Former Vespertine Workers Say That Chef Jordan Kahn’s Spectacular Vision Pushed Them Too Far


Since opening Vespertine in 2017, chef Jordan Kahn has wanted to “disrupt the course of the modern restaurant.” But some workers tasked with realizing his singular vision in Vespertine’s first years now wonder how far is too far to be pushed for the sake of fine dining.

A collage-like graphic of an undulating glass and metal tower with a wavy structure standing against a blue sky, framed by a black background and with birds flying around it.

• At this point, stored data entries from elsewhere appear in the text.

(* ===== verification/JsArray.v ===== *)
(** * Arrays and sets

    [Array.prototype.sort] with a comparison function, the default order of
    strings, and [Array.from(new Set(...))].  A [Set] of strings or numbers is the
    list of its elements in insertion order. *)
From Stdlib Require Import NArith ZArith Sorting.Sorted Sorting.Permutation.
From stdpp Require Import list numbers.
From S2P Require Import Prelude JsString.

(** ** Stable sorting

    The engine's sort is stable, so for a consistent comparison its result is the
    one list that is sorted, is a permutation of the argument and keeps the order
    of equal elements; insertion from the right computes it. *)
Section sort.
Context {A : Type} (le : A → A → bool).

Fixpoint sort_insert (x : A) (l : list A) : list A :=
  match l with
  | [] => [x]
  | y :: r => if le x y then x :: l else y :: sort_insert x r
  end.

Fixpoint js_sort (l : list A) : list A :=
  match l with [] => [] | x :: r => sort_insert x (js_sort r) end.

Lemma sort_insert_perm x l : Permutation (sort_insert x l) (x :: l).
Proof.
  induction l as [|y l IH]; simpl; [done|]. destruct (le x y); [done|].
  rewrite IH. apply perm_swap.
Qed.

Lemma js_sort_perm l : Permutation (js_sort l) l.
Proof. induction l as [|x l IH]; simpl; [done|]. by rewrite sort_insert_perm, IH. Qed.

Lemma js_sort_elem x l : x ∈ js_sort l ↔ x ∈ l.
Proof. by rewrite js_sort_perm. Qed.

Context (le_total : ∀ x y, le x y = true ∨ le y x = true).
Context (le_trans : ∀ x y z, le x y = true → le y z = true → le x z = true).

Lemma sort_insert_sorted x l :
  StronglySorted (λ a b, le a b = true) l →
  StronglySorted (λ a b, le a b = true) (sort_insert x l).
Proof.
  induction 1 as [|y l Hl IH Hy]; simpl; [by repeat constructor|].
  destruct (le x y) eqn:E.
  - repeat constructor; try done. eapply List.Forall_impl, Hy. intros; eauto.
  - constructor; [done|]. rewrite sort_insert_perm. constructor; [|done].
    destruct (le_total x y); congruence.
Qed.

Lemma js_sort_sorted l : StronglySorted (λ a b, le a b = true) (js_sort l).
Proof. induction l as [|x l IH]; simpl; [constructor|]. by apply sort_insert_sorted. Qed.

(** A sorted list is left as it is. *)
Lemma js_sort_id l : StronglySorted (λ a b, le a b = true) l → js_sort l = l.
Proof.
  induction 1 as [|x l Hl IH Hx]; simpl; [done|]. rewrite IH.
  destruct Hx as [|y l Hxy Hx]; simpl; [done|]. by rewrite Hxy.
Qed.
End sort.

(** ** Sets as lists *)
Section dedup.
Context {A : Type} (eqb : A → A → bool).

Definition mem (x : A) (l : list A) : bool := existsb (eqb x) l.

(** [Array.from(new Set(l))]: the first occurrence of every element; [seen] are
    the elements already in the set. *)
Fixpoint dedup_from (seen l : list A) : list A :=
  match l with
  | [] => []
  | x :: r => if mem x seen then dedup_from seen r else x :: dedup_from (x :: seen) r
  end.

Definition dedup (l : list A) : list A := dedup_from [] l.

Context (eqb_spec : ∀ x y, eqb x y = true ↔ x = y).

Lemma mem_true x l : mem x l = true ↔ x ∈ l.
Proof.
  unfold mem. rewrite existsb_exists, list_elem_of_In. split.
  - intros (y & Hy & ->%eqb_spec). done.
  - intros H. exists x. split; [done|]. by apply eqb_spec.
Qed.

Lemma mem_false x l : mem x l = false ↔ x ∉ l.
Proof. rewrite <- mem_true. by destruct (mem x l). Qed.

Lemma dedup_from_elem seen l x : x ∈ dedup_from seen l ↔ x ∈ l ∧ x ∉ seen.
Proof.
  revert seen; induction l as [|y l IH]; intros seen; simpl.
  - split; [intros H; inversion H|intros [H _]; inversion H].
  - destruct (mem y seen) eqn:E.
    + apply mem_true in E. rewrite IH, elem_of_cons. split; [tauto|].
      intros [[->|?] ?]; [done|auto].
    + apply mem_false in E. rewrite !elem_of_cons, IH, not_elem_of_cons.
      split; [intros [->|(? & ? & ?)]; auto|]. intros [[->|Hl] Hs]; [auto|].
      destruct (eqb x y) eqn:Exy; [left; by apply eqb_spec|].
      right. split_and!; [done| |done]. intros ->.
      by rewrite (proj2 (eqb_spec y y)) in Exy.
Qed.

Lemma dedup_elem l x : x ∈ dedup l ↔ x ∈ l.
Proof.
  unfold dedup. rewrite dedup_from_elem. split; [tauto|].
  intros H. split; [done|]. intros H'. inversion H'.
Qed.

Lemma dedup_from_nodup seen l : NoDup (dedup_from seen l).
Proof.
  revert seen; induction l as [|y l IH]; intros seen; simpl; [constructor|].
  destruct (mem y seen); [done|]. constructor; [|done].
  rewrite dedup_from_elem, not_elem_of_cons. tauto.
Qed.

Lemma dedup_nodup l : NoDup (dedup l).
Proof. apply dedup_from_nodup. Qed.

Lemma dedup_from_id seen l :
  NoDup l → (∀ x, x ∈ l → x ∉ seen) → dedup_from seen l = l.
Proof.
  intros H. revert seen. induction H as [|x l Hx Hl IH]; intros seen Hs; simpl; [done|].
  rewrite (proj2 (mem_false x seen)) by (apply Hs; left). f_equal. apply IH.
  intros y Hy. rewrite not_elem_of_cons. split; [by intros ->|]. apply Hs. by right.
Qed.

Lemma dedup_id l : NoDup l → dedup l = l.
Proof. intros H. apply dedup_from_id; [done|]. intros x _ Hx. inversion Hx. Qed.
End dedup.

(** ** The default order of strings: code unit by code unit *)

Fixpoint str_leb (s t : jsstr) : bool :=
  match s, t with
  | [], _ => true
  | _ :: _, [] => false
  | x :: s', y :: t' => if (x =? y)%N then str_leb s' t' else (x <? y)%N
  end.

Lemma str_leb_total s t : str_leb s t = true ∨ str_leb t s = true.
Proof.
  revert t; induction s as [|x s IH]; intros [|y t]; simpl; auto.
  rewrite (N.eqb_sym y x). destruct (N.eqb_spec x y); [auto|].
  rewrite !N.ltb_lt. lia.
Qed.

Lemma str_leb_trans s t u : str_leb s t = true → str_leb t u = true → str_leb s u = true.
Proof.
  revert t u; induction s as [|x s IH]; intros [|y t] [|z u]; simpl; auto; [done|].
  destruct (N.eqb_spec x y) as [->|]; destruct (N.eqb_spec y z) as [->|].
  - eauto.
  - done.
  - by destruct (N.eqb_spec x z).
  - rewrite !N.ltb_lt. destruct (N.eqb_spec x z); [subst|rewrite N.ltb_lt]; lia.
Qed.

Lemma str_leb_antisym s t : str_leb s t = true → str_leb t s = true → s = t.
Proof.
  revert t; induction s as [|x s IH]; intros [|y t]; simpl; try done.
  rewrite (N.eqb_sym y x). destruct (N.eqb_spec x y) as [->|].
  - intros; f_equal; auto.
  - rewrite !N.ltb_lt. lia.
Qed.

(** [new Set(xs)] and [.sort()] on strings. *)
Definition str_mem : jsstr → list jsstr → bool := mem str_eqb.
Definition str_dedup : list jsstr → list jsstr := dedup str_eqb.
Definition str_sort : list jsstr → list jsstr := js_sort str_leb.

Lemma str_mem_true x l : str_mem x l = true ↔ x ∈ l.
Proof. apply mem_true, str_eqb_eq. Qed.

Lemma str_mem_false x l : str_mem x l = false ↔ x ∉ l.
Proof. apply mem_false, str_eqb_eq. Qed.

Lemma str_mem_ext x l k : (x ∈ l ↔ x ∈ k) → str_mem x l = str_mem x k.
Proof. intros H. apply eq_true_iff_eq. by rewrite !str_mem_true. Qed.

Lemma str_dedup_elem l x : x ∈ str_dedup l ↔ x ∈ l.
Proof. apply dedup_elem, str_eqb_eq. Qed.

Lemma str_dedup_nodup l : NoDup (str_dedup l).
Proof. apply dedup_nodup, str_eqb_eq. Qed.

Lemma str_dedup_id l : NoDup l → str_dedup l = l.
Proof. apply dedup_id, str_eqb_eq. Qed.

Lemma str_sort_elem l x : x ∈ str_sort l ↔ x ∈ l.
Proof. apply js_sort_elem. Qed.

Lemma str_sort_sorted l : StronglySorted (λ a b, str_leb a b = true) (str_sort l).
Proof. apply js_sort_sorted; [apply str_leb_total|apply str_leb_trans]. Qed.

Lemma str_sort_nodup l : NoDup l → NoDup (str_sort l).
Proof. intros H. unfold str_sort. by rewrite js_sort_perm. Qed.

(** [xs.filter(p)] on lists, as membership. *)
Lemma elem_of_filterb {A} (p : A → bool) (l : list A) x :
  x ∈ List.filter p l ↔ x ∈ l ∧ p x = true.
Proof. by rewrite !list_elem_of_In, filter_In. Qed.

Lemma elem_of_mapb {A B} (f : A → B) (l : list A) y :
  y ∈ map f l ↔ ∃ x, y = f x ∧ x ∈ l.
Proof.
  rewrite list_elem_of_In, in_map_iff. split; intros (x & H1 & H2); exists x;
    by rewrite list_elem_of_In in *.
Qed.

Lemma NoDup_filterb {A} (p : A → bool) (l : list A) : NoDup l → NoDup (List.filter p l).
Proof.
  induction 1 as [|x l Hx Hl IH]; simpl; [constructor|]. destruct (p x); [|done].
  constructor; [|done]. rewrite elem_of_filterb. tauto.
Qed.

Lemma filterb_sublist {A} (p : A → bool) (l : list A) : sublist (List.filter p l) l.
Proof. induction l as [|x l IH]; simpl; [constructor|]. destruct (p x); by constructor. Qed.

Lemma map_sublist {A B} (f : A → B) (l k : list A) : sublist l k → sublist (map f l) (map f k).
Proof. by induction 1; simpl; constructor. Qed.

Create Rewrite HintDb js_set.
#[export] Hint Rewrite @elem_of_filterb @elem_of_mapb str_dedup_elem str_sort_elem
  str_mem_true str_mem_false : js_set.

This story mentions a death by suicide.

After scrolling through dozens of hospitality classifieds promising the usual fast-paced setting, opportunities for growth, and family-like environment, one job listing stood out to Alex*, a seasoned restaurant worker who was searching for something new. “Vespertine is a gastronomical experiment seeking to disrupt the course of the modern restaurant,” the ad read. “A perceptual and cognitive experience, where deliciousness is driven by form and texture is crafted into sculpture. Blurring interrelationships between materials and ideas, environment and context, of sound and dissonance.”

Vespertine had touched down 18 months earlier, in the summer of 2017, heralded by a melodramatic trailer featuring a mysterious woman in a blue cloak moving through an alien landscape, intercut with extreme close-ups of flowers, spines, and fog. Captivated, Alex submitted an application, hoping to play a part in bringing to life this radical reinterpretation of a restaurant.

A few days later, an invitation to observe a night of service appeared. On the appointed evening, Alex pulled up to an undulating glass and metal tower in a semi-industrial neighborhood of low-slung warehouses and the architectural experiments of acclaimed Los Angeles-based architect Eric Owen Moss. The building, which Moss dubbed “Waffle,” has been described as a muse for Vespertine, with parts of the experience defined “largely based on what the building wanted.” Alex arrived just as service was getting underway, and he watched, wide-eyed, as the three-hour dinner quietly unfolded more like an avant-garde ballet than a Michelin-starred meal.

Upon entering the Waffle, diners were ushered into the elevator and whisked to the second-floor kitchen to greet Jordan Kahn, the auteur of this “space-age vision” of a restaurant. From there, they ascended a staircase that wraps around the outside of the building to an enclosed rooftop deck with panoramic views of the Southland, where they nibbled on appetizers like dehydrated kelp and sea lettuce artfully arranged on dry tree branches. Next, they were led to the mezzanine-level dining room furnished with steel banquettes and acrylic tabletops. An overhead spotlight cast a theatrical glow, while a seven-part musical score composed by Texas band This Will Destroy You hypnotized guests into reverie as servers seemed to float through the four-level structure, delivering dishes like a leaf-swaddled lobster glazed with fermented rose and sugar kelp, uttering scripted lines in hushed tones.

The $295, 18-course-or-so dinner steadily built to the crescendo of a fowl preparation, like a barbecued squab leg brushed with currant juice and dusted with rose petals, its scrawny feet still attached. Finally, mignardises and tea were served in the ground-floor garden — named Addilantis, after Moss’s daughter — for a supplemental fee ($30) before diners were sent off into the night with keepsake vials of perfume.